La posición de México en el tablero peruano
Claudia Sheinbaum no se mordió la lengua. En plena conferencia desde Irapuato, la presidenta lanzó una declaración que resonará en Lima: “ojalá Pedro Castillo pueda salir de su detención”. No fue un comentario al pasar. Fue el centro de su mensaje sobre Perú.
Para Sheinbaum, el caso del expresidente destituido es claro: motivos políticos. Lo dijo sin tapujos. “Es un presidente indígena y siempre hubo mucha discriminación”, afirmó, defendiendo que su detención “no tiene razón de ser”.
Pero esto no es solo discurso. Hay acciones concretas en juego. En la embajada mexicana en Lima sigue asilada Betssy Chávez, ex primera ministra de Castillo.
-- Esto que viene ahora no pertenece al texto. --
(* ===== verification/GridTypes.v ===== *)
(** * Data shared by the provision components

    The structs of zosbase's gridtypes and provision packages, with the fields
    the modelled code reads or builds (they are declared outside this
    repository), and the interface [GridTypes] of the functions on them that
    the code calls.  [GridTypesLaws] states what the code relies on.  The second
    part is the context of a provision operation, from pkg/provision/engine.go. *)

From S2P Require Import Prelude.

(** [gridtypes.Result], built field by field in pkg/provision. *)
Record Result := MkResult {
  Created : Z;
  State : string;
  Error : string;
  Data : string }.

(** The zero value of [gridtypes.Result]. *)
Definition zero_result : Result := MkResult 0 "" "" "".

Record Workload := MkWorkload {
  Name : string;
  Type_ : string;
  WData : string;
  WResult : Result }.

(** [gridtypes.WorkloadWithID]: a workload and its global id. *)
Record WorkloadWithID := MkWorkloadWithID {
  wl_of : Workload;
  ID : string }.

Record Deployment := MkDeployment {
  Version : Z;
  TwinID : Z;
  ContractID : Z;
  Metadata : string;
  Description : string;
  SignatureRequirement : string;
  Workloads : list Workload }.

(** [gridtypes.JobOperation] and [gridtypes.UpgradeOp]. *)
Inductive JobOperation := OpRemove | OpAdd | OpUpdate.
Record UpgradeOp := MkUpgradeOp { WlID : WorkloadWithID; Op : JobOperation }.

(** [provision.Field]: what [Storage.Update] changes. *)
Inductive Field :=
| VersionField (v : Z)
| SignatureRequirementField (s : string)
| DescriptionField (s : string)
| MetadataField (s : string).

(** [gridtypes.Capacity]; each unit is a uint64. *)
Record Capacity := MkCapacity { CRU : Z; SRU : Z; HRU : Z; MRU : Z; IPV4U : Z }.
Definition zero_capacity : Capacity := MkCapacity 0 0 0 0 0.

(** The dynamic types [WorkloadData] is switched on. *)
Inductive WorkloadData :=
| DZMount (size : Z)
| DVolume (size : Z)
| DZMachine (interfaces : list (string * string))
| DOther.

#[export] Instance result_eq_dec : EqDecision Result.
Proof. solve_decision. Defined.
#[export] Instance workload_eq_dec : EqDecision Workload.
Proof. solve_decision. Defined.
#[export] Instance workload_with_id_eq_dec : EqDecision WorkloadWithID.
Proof. solve_decision. Defined.
#[export] Instance deployment_eq_dec : EqDecision Deployment.
Proof. solve_decision. Defined.

(** The functions of zosbase the code calls on this data. *)
Class GridTypes := {
  (* gridtypes.ResultState *)
  StateOk : string;
  StateError : string;
  StateDeleted : string;
  StateUnChanged : string;
  StatePaused : string;
  IsOkay : string -> bool;
  IsAny : string -> list string -> bool;
  (* the texts of the error variables of zosbase's provision package *)
  ErrText : string -> string;
  (* gridtypes.WorkloadType *)
  Types : list string;
  ZMountType : string;
  VolumeType : string;
  NetworkType : string;
  PublicIPv4Type : string;
  PublicIPType : string;
  ZMachineType : string;
  (* gridtypes.Workload and gridtypes.WorkloadID *)
  WithResults : Workload -> Result -> Workload;
  Parts : string -> (Z * Z * string) * option error;
  NewWorkloadID : Z -> Z -> string -> res string;
  NewUncheckedWorkloadID : Z -> Z -> string -> string;
  WorkloadData_ : Workload -> res WorkloadData;
  WCapacity : Workload -> res Capacity;
  CapacityAdd : Capacity -> Capacity -> Capacity;
  UnmarshalPublicIP : Result -> res (option string);
  (* gridtypes.Deployment *)
  ByType : Deployment -> list string -> list WorkloadWithID;
  IsActive : Deployment -> bool;
  Upgrade : Deployment -> Deployment -> res (list UpgradeOp);
  Valid : Deployment -> option error;
  ChallengeHash : Deployment -> res string (* the bytes of the hash *) }.

(** What the code relies on of these functions: the states are different
    constants, [IsAny] is membership, a workload's results can be replaced
    without touching the rest, the capacity counters are uint64 sums, and the
    workloads [ByType] selects have the type asked for. *)
Class GridTypesLaws `{!GridTypes} : Prop := {
  states_NoDup : NoDup [StateOk; StateError; StateDeleted; StateUnChanged; StatePaused];
  IsAny_spec st l : IsAny st l = true <-> st ∈ l;
  IsOkay_StateOk : IsOkay StateOk = true;
  IsOkay_StatePaused : IsOkay StatePaused = true;
  IsOkay_StateError : IsOkay StateError = false;
  IsOkay_StateDeleted : IsOkay StateDeleted = false;
  WithResults_result w r : WResult (WithResults w r) = r;
  WithResults_name w r : Name (WithResults w r) = Name w;
  WithResults_type w r : Type_ (WithResults w r) = Type_ w;
  CapacityAdd_spec a b : CapacityAdd a b = MkCapacity
    (uint64 (CRU a + CRU b)) (uint64 (SRU a + SRU b)) (uint64 (HRU a + HRU b))
    (uint64 (MRU a + MRU b)) (uint64 (IPV4U a + IPV4U b));
  ByType_type d typs w : w ∈ ByType d typs -> Type_ (wl_of w) ∈ typs }.

(** Sentinel errors of zosbase's provision package. *)
Definition ErrWorkloadNotExist_id : string := "provision.ErrWorkloadNotExist".
Definition ErrDeploymentNotExists_id : string := "provision.ErrDeploymentNotExists".
Definition ErrNoActionNeeded_id : string := "provision.ErrNoActionNeeded".
Definition ErrInvalidVersion_id : string := "provision.ErrInvalidVersion".
Definition ErrDeploymentUpgradeValidationError_id : string :=
  "provision.ErrDeploymentUpgradeValidationError".

(** ** The context of a provision operation

    [context.Context] as the engine uses it: the values stored under
    [engineKey], [deploymentKey], [contractKey] and [rentKey]. *)
Record NodeContract := MkNodeContract { nc_Node : Z; nc_DeploymentHash : string }.

Record Ctx := MkCtx {
  ctx_engine : bool;
  ctx_deployment : option (Z * Z);
  ctx_contract : option NodeContract;
  ctx_rented : option bool }.

Definition Background : Ctx := MkCtx false None None None.

Definition withEngine (c : Ctx) : Ctx :=
  MkCtx true (ctx_deployment c) (ctx_contract c) (ctx_rented c).

Definition withDeployment (c : Ctx) (twin deployment : Z) : Ctx :=
  MkCtx (ctx_engine c) (Some (twin, deployment)) (ctx_contract c) (ctx_rented c).

Definition withContract (c : Ctx) (contract : NodeContract) : Ctx :=
  MkCtx (ctx_engine c) (ctx_deployment c) (Some contract) (ctx_rented c).

Definition withRented (c : Ctx) (rent : bool) : Ctx :=
  MkCtx (ctx_engine c) (ctx_deployment c) (ctx_contract c) (Some rent).

(** The type assertions of these getters panic on a context without the value:
    [None] is the panic. *)
Definition GetDeploymentID (c : Ctx) : option (Z * Z) := ctx_deployment c.

Definition GetContract (c : Ctx) : option NodeContract := ctx_contract c.

Definition IsRentedNode (c : Ctx) : bool :=
  match ctx_rented c with
  | None => false
  | Some b => b
  end.

Section laws.
Context `{!GridTypes, !GridTypesLaws}.

Lemma IsAny_true st l : st ∈ l -> IsAny st l = true.
Proof. apply IsAny_spec. Qed.
Lemma IsAny_false st l : st ∉ l -> IsAny st l = false.
Proof. intros Hn. destruct (IsAny st l) eqn:E; [|done]. by apply IsAny_spec in E. Qed.

Local Ltac states_differ :=
  let H := fresh in pose proof states_NoDup as H; rewrite !NoDup_cons in H; set_solver.

Lemma Ok_ne_Error : StateOk <> StateError.
Proof. states_differ. Qed.
Lemma Ok_ne_Deleted : StateOk <> StateDeleted.
Proof. states_differ. Qed.
Lemma Ok_ne_Paused : StateOk <> StatePaused.
Proof. states_differ. Qed.
Lemma Error_ne_Deleted : StateError <> StateDeleted.
Proof. states_differ. Qed.
Lemma Error_ne_Paused : StateError <> StatePaused.
Proof. states_differ. Qed.
Lemma IsOkay_ne_Error st : IsOkay st = true -> st <> StateError.
Proof. intros Hs ->. by rewrite IsOkay_StateError in Hs. Qed.
End laws.

#[export] Hint Resolve Ok_ne_Error Ok_ne_Deleted Ok_ne_Paused Error_ne_Deleted
  Error_ne_Paused : go.
#[export] Hint Rewrite @WithResults_result @WithResults_name @WithResults_type
  using typeclasses eauto : run.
Y con la llegada de José María Balcázar como presidente interino, México mueve ficha.
“Con el nuevo presidente vamos a retomar si se puede dar este salvoconducto”
Traducción: la diplomacia mexicana reactiva gestiones que estaban congeladas. Sheinbaum anunció que darán seguimiento al caso mientras evalúan el terreno con Balcázar.
El mensaje entre líneas es potente. México mantiene su postura crítica hacia lo que considera una persecución política en Perú, pero busca canales con el nuevo gobierno temporal. Un equilibrio delicado donde cada palabra pesa como plomo.
Mientras Castillo sigue entre rejas y Chávez en la embajada, Sheinbaum coloca a México como actor incómodo pero necesario en esta crisis. El teatro político peruano tiene ahora un espectador muy vocal desde Palacio Nacional.